Toward Happy Civilization by Samanta Schweblin, translated from Spanish to English by Megan McDowell, is a short horror-esque story published in Schweblin’s short story collection Mouthful of Birds. The story follows a man named Gruner who is stranded at a rural train station. After losing his ticket to board the train to the capital and the “happy civilization” there, he tries to purchase a new ticket, but they deny him one since they don’t have change. He offers all sorts of compromises, but they indicate to the train not to stop. He becomes integrated into the daily life at this train station, doing household chores and farm labour for the permanent residents Pe and Fi, alongside several other guests. Although Pe and Fi offer their “guests” a sense of parental affection and seem to be playing the role of a happy family, Gruner realises fairly quickly that the other residents are trapped there just like him, unable to purchase tickets without the correct amount of change. After some time, they eventually come up with an escape plan, and successfully board the train, but as the passengers of the train alight, we hear them describing how the train had been going on without stopping for years and how happy they all were to be off. As Gruner and his group pull away in the train, they get the sense that happy civilization may be behind them rather than ahead.

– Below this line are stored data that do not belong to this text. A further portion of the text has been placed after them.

(** C9: Listing the repositories of a namespace together with the global ones shows every
    repository of the two lists once: no identifier twice, each one of theirs present, the
    namespace's own repositories first and in their order, and nothing else; and the
    repositories are no longer loading. *)
Theorem fetchRepos_merges E ns m l g :
  let cluster := currentCluster (m_store m) in
  let kns := IConfigState_kubeappsNamespace (s_config (m_store m)) in
  ns ≠ kns → NoDup (repo_uid <$> IK8sList_items l) →
  env_reply E (m_ticks m) axiosWithAuth (list_repos_request cluster ns) T_repo_list = Ok l →
  env_reply E (S (S (m_ticks m))) axiosWithAuth (list_repos_request cluster kns) T_repo_list
    = Ok g →
  let '(r, m') := run boot E (fetchRepos ns true) m in
  let shown := repos_repos (s_repos (m_store m')) in
  let both := IK8sList_items l ++ IK8sList_items g in
  r = Ok () ∧ NoDup (repo_uid <$> shown) ∧
  IK8sList_items l `prefix_of` shown ∧
  (∀ i, i ∈ repo_uid <$> shown ↔ i ∈ repo_uid <$> both) ∧ shown ⊆ both ∧
  fetching_repositories (repos_isFetchingElem (s_repos (m_store m'))) = false.
Proof using.
  intros cluster kns Hns Hnd Hl Hg. pose proof (fetchRepos_run E ns true m) as Hrun.
  unfold fetchRepos_outcome in Hrun. fold cluster kns in Hrun. rewrite Hl in Hrun. cbn match in Hrun.
  rewrite bool_decide_false in Hrun by done. simpl orb in Hrun. cbn match in Hrun.
  rewrite Hg in Hrun. destruct Hrun as (m1 & _ & _ & ->).
  rewrite dispatched_repos by done. set (repos := uniqBy _ _).
  assert (repos_repos (reposReducer (s_repos (m_store m1)) (receiveRepos repos)) = repos) as ->
    by done.
  split_and!; [done|apply uniqBy_NoDup| |by intros i; apply uniqBy_keys| |done].
  - rewrite <-(uniqBy_id repo_uid (IK8sList_items l)) at 1 by done. apply uniqBy_prefix.
  - intros r. apply uniqBy_elem_of.
Qed.

(** The requests of [refetch_secrets]. *)
Definition secrets_used (repo : IAppRepository) : list string :=
  match IK8sObject_spec repo ≫= IAppRepositorySpec_auth with
  | Some auth =>
    match IAppRepositoryAuth_header_secretKeyRef auth,
          IAppRepositoryAuth_customCA_secretKeyRef auth with
    | Some h, Some ca =>
      if bool_decide (ISecretKeyRef_name h ≠ ISecretKeyRef_name ca)
      then [ISecretKeyRef_name h; ISecretKeyRef_name ca] else [ISecretKeyRef_name h]
    | Some h, None => [ISecretKeyRef_name h]
    | None, Some ca =>
      if bool_decide ("" ≠ ISecretKeyRef_name ca) then [ISecretKeyRef_name ca] else []
    | None, None => []
    end
  | None => []
  end.

Definition secret_request (st : IStoreState) (ns name : string) : request :=
  get_request (api_k8s_secret (currentCluster st) ns name).

Lemma fork_fetchRepoSecret E ns name m :
  ∃ q, run boot E (fork (fetchRepoSecret ns name)) m =
    (Ok (), m_fork q (m_log (EvRequest axiosWithAuth (secret_request (m_store m) ns name)) m)).
Proof using.
  eexists. apply run_fork_waiting; [reflexivity|done].
Qed.
(* ===== verification/Routes.v ===== *)
(** * The routes of the application (src/dashboard/src/containers/RoutesContainer)

    The paths of [Routes.tsx] as the texts they are, and what is rendered at a location:
    [PrivateRoute] and [LoginForm] decide between a page, the login form and redirections.
    The containers of a chart read the parameters of its path.

    Matching a path is react-router's: [match_path] is a parameter, and [PathMatching] states
    what its documentation (path-to-regexp) says of the paths of the table: [:name] is one
    segment that is not empty, [:name(text)] that text, the rest is literal, without regard to
    case, and the whole location has to match.  A location is its [pathname] as react-router
    receives it; the percent sequences the package history decodes are not modelled. *)

From S2P Require Import Prelude.
From S2P Require Import Json.
From S2P Require Import Types.
From S2P Require Import Url.

(** ** What react-router promises *)

Definition params_t : Type := list (string * string).

Inductive segment :=
| Literal (s : string)
| Param (name : string)
| Fixed (prefix name text suffix : string).

(** One segment of a path of the table. *)
Definition parse_segment (s : string) : segment :=
  match split_on ":" s with
  | [prefix; rest] =>
    match split_on "(" rest with
    | [name; r] =>
      match split_on ")" r with
      | [text; suffix] => Fixed prefix name text suffix
      | _ => Literal s
      end
    | _ => Param rest
    end
  | _ => Literal s
  end.

Definition parse_path (path : string) : list segment :=
  parse_segment <$> filter (λ s, Is_true (truthy s)) (split_on "/" path).

Definition match_segment (p : segment) (s : string) : option params_t :=
  match p with
  | Literal l => if bool_decide (toLowerCase l = toLowerCase s) then Some [] else None
  | Param name => if truthy s then Some [(name, s)] else None
  | Fixed prefix name text suffix =>
    if bool_decide (toLowerCase (prefix +:+ text +:+ suffix) = toLowerCase s)
    then Some [(name, String.substring (String.length prefix) (String.length text) s)] else None
  end.

Fixpoint match_segments (ps : list segment) (ss : list string) : option params_t :=
  match ps, ss with
  | [], [] => Some []
  | p :: ps', s :: ss' =>
    m ← match_segment p s; ms ← match_segments ps' ss'; Some (m ++ ms)
  | _, _ => None
  end.

(** The location with these segments. *)
Definition location_of (segs : list string) : string := "/" +:+ join "/" segs.

(** No slash in a segment, and none at the end of the location. *)
Definition plain_segments (segs : list string) : Prop :=
  Forall (λ s, Is_true (lacks "/" s)) segs ∧ last segs ≠ Some "".

(** ** The table *)

Inductive component :=
| AppList | AppView | AppUpgradeContainer | AppNewContainer | CatalogContainer
| ChartViewContainer | OperatorsListContainer | OperatorViewContainer | OperatorNewContainer
| OperatorInstanceCreateContainer | OperatorInstanceViewContainer | OperatorInstanceUpdateContainer
| AppRepoList | ApiDocs | LoginFormContainer.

Before reading Toward Happy Civilization, I had also read Schweblin’s novel Fever Dream (also translated by McDowell), and I really loved it. A lot of what I loved about her novel is also what I enjoyed about this short story. One of the main things that pulled me into both is the atmosphere. Schweblin has an incredible gift when it comes to building the ideal horror atmosphere. Even though much of what’s happening in Toward Happy Civilization leans towards the mundane, the story feels sinister and there’s always the sense that something disturbing must be going on. I have a great appreciation for atmospheric horror writing, regardless of the medium, so this kind of intensity is just right up my alley. The story pulls you in right from the beginning, from the very first time it notes that Gruner is unable to purchase the train ticket. The atmosphere constantly makes you aware of the need to pay attention for something sinister, like walking alone at night–even when nothing happens, you get the sense that something dire will happen at any moment.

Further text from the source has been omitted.